(Brief): Look through the records and copy each line that has "Python" in it.

(Records provided):
(** * baikal-adapters: the Binance bulk-data adapter

    A shallow embedding of [baikal.adapters.binance] and the properties its
    specification states about it.

    - [Calendar]: the part of Python's [datetime], [dateutil.relativedelta]
      and string formatting that the adapter calls.
    - [Granularity]: [_data_granularity.py].
    - [Frames]: the part of polars the adapter calls, over lists of rows.
    - [Adapter]: [adapter.py]. *)

From Stdlib Require Import ZArith Lia String Ascii List Bool Sorted.
From stdpp Require Import base decidable option list strings sorting.
Import ListNotations.

Local Open Scope Z_scope.

(* ===================================================================== *)
(** * Errors raised by the code *)
(* ===================================================================== *)

(** The exceptions the modelled code can raise. *)
Inductive error : Type :=
| OverflowError      (* date value out of range *)
| ValueError         (* year out of range *)
| ZeroDivisionError  (* float division by zero *)
| LoopBound.         (* no Python exception: the bound the model puts on
                        the iterations of a loop was reached *)

Inductive result (A : Type) : Type :=
| Ok (a : A)
| Raise (e : error).
Arguments Ok {A} a.
Arguments Raise {A} e.

#[global] Instance result_ret : MRet result := fun _ a => Ok a.
#[global] Instance result_bind : MBind result := fun _ _ k r =>
  match r with
  | Ok a => k a
  | Raise e => Raise e
  end.

#[global] Instance error_eq_dec : EqDecision error.
Proof. solve_decision. Defined.

(* ===================================================================== *)
(** * Calendar *)
(* ===================================================================== *)

Module Calendar.

(** [datetime.date]: a year, a month and a day. *)
Record date : Type := Date { year : Z; month : Z; day : Z }.

#[global] Instance date_eq_dec : EqDecision date.
Proof. solve_decision. Defined.

Definition MINYEAR : Z := 1.
Definition MAXYEAR : Z := 9999.

(** [_is_leap]: year % 4 == 0 and (year % 100 != 0 or year % 400 == 0) *)
Definition _is_leap (y : Z) : bool :=
  (y mod 4 =? 0) && (negb (y mod 100 =? 0) || (y mod 400 =? 0)).

(** [_DAYS_IN_MONTH] *)
Definition _DAYS_IN_MONTH (m : Z) : Z :=
  match m with
  | 1 => 31 | 2 => 28 | 3 => 31 | 4 => 30 | 5 => 31 | 6 => 30
  | 7 => 31 | 8 => 31 | 9 => 30 | 10 => 31 | 11 => 30 | 12 => 31
  | _ => -1
  end.

(** [_DAYS_BEFORE_MONTH] *)
Definition _DAYS_BEFORE_MONTH (m : Z) : Z :=
  match m with
  | 1 => 0 | 2 => 31 | 3 => 59 | 4 => 90 | 5 => 120 | 6 => 151
  | 7 => 181 | 8 => 212 | 9 => 243 | 10 => 273 | 11 => 304 | 12 => 334
  | _ => -1
  end.

Definition _days_in_month (y m : Z) : Z :=
  if (m =? 2) && _is_leap y then 29 else _DAYS_IN_MONTH m.

Definition _days_before_year (y : Z) : Z :=
  let y' := y - 1 in y' * 365 + y' / 4 - y' / 100 + y' / 400.

Definition _days_before_month (y m : Z) : Z :=
  _DAYS_BEFORE_MONTH m + (if (m >? 2) && _is_leap y then 1 else 0).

(Solution):
    - [Calendar]: the part of Python's [datetime], [dateutil.relativedelta]
| LoopBound.         (* no Python exception: the bound the model puts on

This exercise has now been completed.